→ **Exercise**: Repeat the entries that follow, exactly as they are written.

*** Supplied material Section Begins ***

Lemma fdiv_ceil_pos a b : small_int a -> small_int b -> fdiv_ceil a b = ceil_div a b.
Proof.
  intros Ha Hb. pose proof Ha as Ha'. pose proof Hb as Hb'. unfold small_int in Ha', Hb'.
  destruct (fdiv_shift_large a b Ha Hb) as [Hk Hkb].
  destruct (fdiv_round_bounds a b) as [H1 H2]; [lia|].
  pose proof (ceil_div_spec a b). unfold fdiv_ceil.
  destruct (Z.eqb_spec a 0) as [?|Hz]; [lia|]. destruct (Z.ltb_spec 0 a); [|lia].
  change (ceil_div (fdiv_round a b) (2 ^ fdiv_shift a b) = ceil_div a b).
  set (q := fdiv_round a b) in *. set (p := 2 ^ fdiv_shift a b) in *.
  set (n := ceil_div a b) in *. apply ceil_div_unique; [lia|]. split.
  - assert ((n - 1) * p + 1 <= (a * p) / b); [|lia].
    apply Z.div_le_lower_bound; nia.
  - nia.
Qed.

Lemma fdiv_ceil_neg a b : small_int (- a) -> small_int b -> fdiv_ceil a b = ceil_div a b.
Proof.
  intros Ha Hb. pose proof Ha as Ha'. pose proof Hb as Hb'. unfold small_int in Ha', Hb'.
  destruct (fdiv_shift_large (- a) b Ha Hb) as [Hk Hkb].
  destruct (fdiv_round_bounds (- a) b) as [H1 H2]; [lia|]. unfold fdiv_ceil, ceil_div.
  destruct (Z.eqb_spec a 0) as [?|Hz]; [lia|]. destruct (Z.ltb_spec 0 a); [lia|].
  set (q := fdiv_round (- a) b) in *. set (p := 2 ^ fdiv_shift (- a) b) in *.
  pose proof (Z.div_mod (- a) b ltac:(lia)). pose proof (Z.mod_pos_bound (- a) b ltac:(lia)).
  set (n := (- a) / b) in *. f_equal. symmetry.
  assert (n * p <= (- a * p) / b) by (apply Z.div_le_lower_bound; nia).
  assert (q < (n + 1) * p) by nia.
  apply (Z.div_unique _ _ _ (q - p * n)); nia.
Qed.

Lemma fdiv_ceil_ceil a b :
  - 2 ^ 31 < a < 2 ^ 31 -> 0 < b < 2 ^ 31 -> fdiv_ceil a b = ceil_div a b.
Proof.
  intros Ha Hb. destruct (Z.lt_trichotomy a 0) as [H|[->|H]].
  - apply fdiv_ceil_neg; unfold small_int; lia.
  - done.
  - apply fdiv_ceil_pos; unfold small_int; lia.
Qed.

(** C28. Cluster ids are computed exactly. For every product [client_id * num_clusters] an
    [int] can hold, and for every server id and positive cluster size, the
    double division followed by [ceil] of [utils.cc] is the exact integer
    ceiling: no rounding error moves a client or a server to another
    cluster. *)
Theorem cluster_ids_exact c id :
  (- 2 ^ 31 < id * num_clusters c < 2 ^ 31 ->
     getClusterIdFromClientId c id = ceil_div (id * num_clusters c) total_clients) /\
  (- 2 ^ 31 < id < 2 ^ 31 -> 0 < cluster_size c < 2 ^ 31 ->
     getClusterIdFromServerId c id = ceil_div id (cluster_size c)).
Proof.
  split.
  - intros H. unfold getClusterIdFromClientId. rewrite wrap32_id by (unfold in_int; lia).
    apply fdiv_ceil_ceil; unfold total_clients; lia.
  - intros H1 H2. by apply fdiv_ceil_ceil.
Qed.

Lemma cluster_ids_exact_witness :
  getClusterIdFromClientId (setupApplicationState 3 3 constants_default) 1001 = 2.
Proof.
  rewrite (proj1 (cluster_ids_exact (setupApplicationState 3 3 constants_default) 1001));
    [reflexivity|vm_compute; split; reflexivity].
Defined.

(** ** Clients and clusters *)

(** The command line the servers and the driver are started with. *)
Definition config_ok (c : constants) : Prop :=
  1 <= num_clusters c <= 3000 /\ 1 <= cluster_size c <= 1000.

#[export] Instance config_ok_dec c : Decision (config_ok c).
Proof. unfold config_ok. apply _. Defined.

Lemma in_int_mul_3000 c id : config_ok c -> -3000 <= id <= 3000 -> in_int (id * num_clusters c).
Proof. unfold config_ok, in_int. nia. Qed.

(** A client id whose product with the cluster count stays an [int]. *)
Definition id_ok (c : constants) (id : Z) : Prop :=
  - 2 ^ 31 < id * num_clusters c < 2 ^ 31.

Lemma cluster_of_client c id :
  id_ok c id -> getClusterIdFromClientId c id = ceil_div (id * num_clusters c) total_clients.
Proof.
  unfold id_ok, getClusterIdFromClientId. intros H.
  rewrite wrap32_id by (unfold in_int; lia). apply fdiv_ceil_ceil; unfold total_clients; lia.
Qed.

Lemma client_id_ok c id : config_ok c -> -3000 <= id <= 3000 -> id_ok c id.
Proof. unfold config_ok, id_ok. nia. Qed.

Lemma client_cluster_range c id :
  config_ok c -> 1 <= id <= total_clients ->
  1 <= getClusterIdFromClientId c id <= num_clusters c.
Proof.
  intros Hc Hid. unfold total_clients in *.
  rewrite cluster_of_client by (apply client_id_ok; [done|lia]).
  destruct Hc as [Hn _]. unfold total_clients.
  pose proof (ceil_div_spec (id * num_clusters c) 3000 ltac:(lia)). nia.
Qed.

Lemma client_in_cluster_range c id k :
  config_ok c -> id_ok c id -> 1 <= k <= num_clusters c ->
  isClientInCluster c id k = true -> 1 <= id <= total_clients.
Proof.
  intros [Hn _] Hid Hk H%Z.eqb_eq. rewrite cluster_of_client in H by done.
  unfold total_clients in *.
  pose proof (ceil_div_spec (id * num_clusters c) 3000 ltac:(lia)). nia.
Qed.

*** Supplied material Section Ends ***

→ **Result**:
Lemma fdiv_ceil_pos a b : small_int a -> small_int b -> fdiv_ceil a b = ceil_div a b.
Proof.
  intros Ha Hb. pose proof Ha as Ha'. pose proof Hb as Hb'. unfold small_int in Ha', Hb'.
  destruct (fdiv_shift_large a b Ha Hb) as [Hk Hkb].
  destruct (fdiv_round_bounds a b) as [H1 H2]; [lia|].
  pose proof (ceil_div_spec a b). unfold fdiv_ceil.
  destruct (Z.eqb_spec a 0) as [?|Hz]; [lia|]. destruct (Z.ltb_spec 0 a); [|lia].
  change (ceil_div (fdiv_round a b) (2 ^ fdiv_shift a b) = ceil_div a b).
  set (q := fdiv_round a b) in *. set (p := 2 ^ fdiv_shift a b) in *.
  set (n := ceil_div a b) in *. apply ceil_div_unique; [lia|]. split.
  - assert ((n - 1) * p + 1 <= (a * p) / b); [|lia].
    apply Z.div_le_lower_bound; nia.
  - nia.
Qed.

Lemma fdiv_ceil_neg a b : small_int (- a) -> small_int b -> fdiv_ceil a b = ceil_div a b.
Proof.
  intros Ha Hb. pose proof Ha as Ha'. pose proof Hb as Hb'. unfold small_int in Ha', Hb'.
  destruct (fdiv_shift_large (- a) b Ha Hb) as [Hk Hkb].
  destruct (fdiv_round_bounds (- a) b) as [H1 H2]; [lia|]. unfold fdiv_ceil, ceil_div.
  destruct (Z.eqb_spec a 0) as [?|Hz]; [lia|]. destruct (Z.ltb_spec 0 a); [lia|].
  set (q := fdiv_round (- a) b) in *. set (p := 2 ^ fdiv_shift (- a) b) in *.
  pose proof (Z.div_mod (- a) b ltac:(lia)). pose proof (Z.mod_pos_bound (- a) b ltac:(lia)).
  set (n := (- a) / b) in *. f_equal. symmetry.
  assert (n * p <= (- a * p) / b) by (apply Z.div_le_lower_bound; nia).
  assert (q < (n + 1) * p) by nia.
  apply (Z.div_unique _ _ _ (q - p * n)); nia.
Qed.

Lemma fdiv_ceil_ceil a b :
  - 2 ^ 31 < a < 2 ^ 31 -> 0 < b < 2 ^ 31 -> fdiv_ceil a b = ceil_div a b.
Proof.
  intros Ha Hb. destruct (Z.lt_trichotomy a 0) as [H|[->|H]].
  - apply fdiv_ceil_neg; unfold small_int; lia.
  - done.
  - apply fdiv_ceil_pos; unfold small_int; lia.
Qed.

(** C28. Cluster ids are computed exactly. For every product [client_id * num_clusters] an
    [int] can hold, and for every server id and positive cluster size, the
    double division followed by [ceil] of [utils.cc] is the exact integer
    ceiling: no rounding error moves a client or a server to another
    cluster. *)
Theorem cluster_ids_exact c id :
  (- 2 ^ 31 < id * num_clusters c < 2 ^ 31 ->
     getClusterIdFromClientId c id = ceil_div (id * num_clusters c) total_clients) /\
  (- 2 ^ 31 < id < 2 ^ 31 -> 0 < cluster_size c < 2 ^ 31 ->
     getClusterIdFromServerId c id = ceil_div id (cluster_size c)).
Proof.
  split.
  - intros H. unfold getClusterIdFromClientId. rewrite wrap32_id by (unfold in_int; lia).
    apply fdiv_ceil_ceil; unfold total_clients; lia.
  - intros H1 H2. by apply fdiv_ceil_ceil.
Qed.

Lemma cluster_ids_exact_witness :
  getClusterIdFromClientId (setupApplicationState 3 3 constants_default) 1001 = 2.
Proof.
  rewrite (proj1 (cluster_ids_exact (setupApplicationState 3 3 constants_default) 1001));
    [reflexivity|vm_compute; split; reflexivity].
Defined.

(** ** Clients and clusters *)

(** The command line the servers and the driver are started with. *)
Definition config_ok (c : constants) : Prop :=
  1 <= num_clusters c <= 3000 /\ 1 <= cluster_size c <= 1000.

#[export] Instance config_ok_dec c : Decision (config_ok c).
Proof. unfold config_ok. apply _. Defined.

Lemma in_int_mul_3000 c id : config_ok c -> -3000 <= id <= 3000 -> in_int (id * num_clusters c).
Proof. unfold config_ok, in_int. nia. Qed.

(** A client id whose product with the cluster count stays an [int]. *)
Definition id_ok (c : constants) (id : Z) : Prop :=
  - 2 ^ 31 < id * num_clusters c < 2 ^ 31.

Lemma cluster_of_client c id :
  id_ok c id -> getClusterIdFromClientId c id = ceil_div (id * num_clusters c) total_clients.
Proof.
  unfold id_ok, getClusterIdFromClientId. intros H.
  rewrite wrap32_id by (unfold in_int; lia). apply fdiv_ceil_ceil; unfold total_clients; lia.
Qed.

Lemma client_id_ok c id : config_ok c -> -3000 <= id <= 3000 -> id_ok c id.
Proof. unfold config_ok, id_ok. nia. Qed.

Lemma client_cluster_range c id :
  config_ok c -> 1 <= id <= total_clients ->
  1 <= getClusterIdFromClientId c id <= num_clusters c.
Proof.
  intros Hc Hid. unfold total_clients in *.
  rewrite cluster_of_client by (apply client_id_ok; [done|lia]).
  destruct Hc as [Hn _]. unfold total_clients.
  pose proof (ceil_div_spec (id * num_clusters c) 3000 ltac:(lia)). nia.
Qed.

Lemma client_in_cluster_range c id k :
  config_ok c -> id_ok c id -> 1 <= k <= num_clusters c ->
  isClientInCluster c id k = true -> 1 <= id <= total_clients.
Proof.
  intros [Hn _] Hid Hk H%Z.eqb_eq. rewrite cluster_of_client in H by done.
  unfold total_clients in *.
  pose proof (ceil_div_spec (id * num_clusters c) 3000 ltac:(lia)). nia.
Qed.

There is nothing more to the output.